A: There’s an argument to be made that the more detailed and clean the P&L is, the easier and more valuable it will be to use. To that end, there are four things that you can do:

  1. Use the AAHA Chart of Accounts. It takes some time to implement, but all the thinking has been done around the best way to capture revenue and expenses for veterinary practices. It organizes the complexity of the practice into standardized buckets that allow you to understand the practice with detail, and even compare your practice to other practices.
  2. Stay current on bookkeeping. It can be time consuming if you’re doing your practice’s bookkeeping on your own, but the only way to know how you’re performing is to update your numbers on a monthly basis.
  3. Use the accrual method of accounting. Accrual accounting aligns revenue and expenses in the same time period, giving you the most accurate picture of what happened in the practice. It can smooth out extraordinary expenses and give you a more accurate picture of your profitability. Although this can be really hard to do, it really does yield much better data and information to make decisions about the practice.
  4. Train your financial muscles. Learn. Read. Ask questions of advisors and friends. Share. Getting comfortable understanding and working with financial data is 100% a learned behavior. Many veterinary professionals are data-driven diagnosticians. The practice’s financials are a diagnostic tool that you can build treatment plans around.

Q: What bookkeeping services are available from VetBooks?
A: VetBooks is a full-charge bookkeeping service. We replace sole-supplier bookkeepers that may not be vet-specific. For practice managers or owners (or often the spouses of owners) who are doing the books, we give those people their time back. We take care of it all, from revenue reconciliation to entering every expense in the appropriate account using the AAHA Chart of Accounts. We calculate and pay the practices’ state tax. We monitor accounts payable. The whole bookkeeping process is taken care of.

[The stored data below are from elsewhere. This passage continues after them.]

(** C7, amended: if the channel closes when fewer than [total] success
    outcomes were read, [collectResults] logs each error met and ends in one
    fatal log, and puts nothing on [resCh]. The fatal log carries the error
    of the latest failed outcome if there was one; otherwise, if the context
    has fired, a time-exceeded failure; otherwise the failure that names how
    many of the total were processed. *)
Theorem collectResults_incomplete_failure
        (ctxErr : option error) (results : list PolygonResult) (total : Z) :
  countOk results < total ->
  collectResults ctxErr results total =
  ((map LogPrintf (errors results) ++
    [LogFatalf (incompleteFailure ctxErr results total)])%list, []) /\
  sent (fst (collectResults ctxErr results total)) = [].
Proof.
  intros Hlt.
  assert (H : collectResults ctxErr results total =
              ((map LogPrintf (errors results) ++
                [LogFatalf (incompleteFailure ctxErr results total)])%list, [])).
  { unfold collectResults. rewrite rangeResults_drained by (left; simpl; lia).
    unfold afterRange, incompleteFailure.
    rewrite consume_processed, consume_processingError.
    destruct (Z.ltb_spec (processed initCollector + countOk results) total) as [_ | Hge];
      [|simpl in Hge; lia].
    destruct (rev (errors results)) as [|e es]; [|reflexivity].
    cbn [processingError initCollector processed]. destruct ctxErr; reflexivity. }
  split; [exact H|].
  rewrite H. cbn [fst]. rewrite sent_app, sent_logs. reflexivity.
Qed.

Lemma collectResults_incomplete_failure_witness :
  countOk [errResult status500; errResult (ErrContext DeadlineExceeded)] < 3 /\
  collectResults (Some (ErrContext DeadlineExceeded))
                 [errResult status500; errResult (ErrContext DeadlineExceeded)] 3 =
  ([LogPrintf status500; LogPrintf (ErrContext DeadlineExceeded);
    LogFatalf (NotAllProcessed (ErrContext DeadlineExceeded))], []).
Proof.
  assert (Hlt : countOk [errResult status500; errResult (ErrContext DeadlineExceeded)] < 3)
    by (vm_compute; reflexivity).
  split; [exact Hlt|].
  exact (proj1 (collectResults_incomplete_failure
                  (Some (ErrContext DeadlineExceeded))
                  [errResult status500; errResult (ErrContext DeadlineExceeded)] 3 Hlt)).
Defined.

(** C7 as stated fails: when two outcomes carry errors, the fatal log names
    the second one, not the first. *)
Lemma collectResults_first_error_not_surfaced :
  ~ (forall ctxErr results total e,
        countOk results < total ->
        hd_error (errors results) = Some e ->
        In (LogFatalf (NotAllProcessed e)) (fst (collectResults ctxErr results total))).
Proof.
  intros H.
  specialize (H None [errResult status500; errResult (ErrContext DeadlineExceeded)] 3 status500).
  assert (Hlt : countOk [errResult status500; errResult (ErrContext DeadlineExceeded)] < 3)
    by (vm_compute; reflexivity).
  specialize (H Hlt eq_refl).
  vm_compute in H.
  destruct H as [H | [H | [H | []]]]; discriminate.
Qed.

Lemma errors_cons_err (pr : PolygonResult) (l : list PolygonResult) (e : error) :
  err pr = Some e -> errors (pr :: l) = e :: errors l.
Proof. unfold errors. cbn [flat_map]. now intros ->. Qed.

Lemma errors_cons_ok (pr : PolygonResult) (l : list PolygonResult) :
  err pr = None -> errors (pr :: l) = errors l.
Proof. unfold errors. cbn [flat_map]. now intros ->. Qed.

Lemma rangeResults_reaches (ctxErr : option error) (total : Z)
      (last : PolygonResult) (rest : list PolygonResult) (pre : list PolygonResult) :
  forall c,
    err last = None ->
    processed c + countOk pre = total - 1 ->
    rangeResults ctxErr total (pre ++ last :: rest) c =
    ((map LogPrintf (errors pre) ++
      [Send (result (fold_left consume (pre ++ [last]) c))])%list, rest).
Proof.
  induction pre as [|pr pre IH]; intros c Hl Hp;
    rewrite <- ?app_comm_cons; cbn [app rangeResults fold_left].
  - rewrite Hl. unfold countOk in Hp. cbn in Hp.
    assert (Hq : processed (absorb c last) = total)
      by (unfold absorb; cbn [processed]; lia).
    rewrite Hq, Z.eqb_refl, (consume_ok _ _ Hl). reflexivity.
  - destruct (err pr) as [e|] eqn:He.
    + rewrite IH; [|exact Hl|].
      * rewrite (errors_cons_err _ _ _ He), (consume_err _ _ _ He). reflexivity.
      * cbn [processed]. now rewrite (countOk_cons_err _ _ _ He) in Hp.
    + rewrite (countOk_cons_ok _ _ He) in Hp.
      pose proof (countOk_nonneg pre) as Hn.
      assert (Hq : processed (absorb c pr) = processed c + 1)
        by (unfold absorb; cbn [processed]; lia).
      destruct (Z.eqb_spec (processed (absorb c pr)) total) as [Heq | Hne]; [lia|].
      rewrite IH; [|exact Hl|lia].
      rewrite (errors_cons_ok _ _ He), (consume_ok _ _ He). reflexivity.
Qed.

Q: How are VetBooks’ financial solutions unique?
A: There are three things that make us stand out. First, we work exclusively with independent veterinary practices. Independents only. Vet only. No exceptions. Second, we digitize every receipt, invoice and statement flowing through the practice. This leaves a detailed audit trail, ensures accuracy and gets rid of paper. Lastly, we deliver a fulsome and customizable set of reports to practices on a monthly basis. Practices should always be able to know where they stand at any given time. The books are done and done right, which leaves our clients with peace of mind and lets them sleep better at night.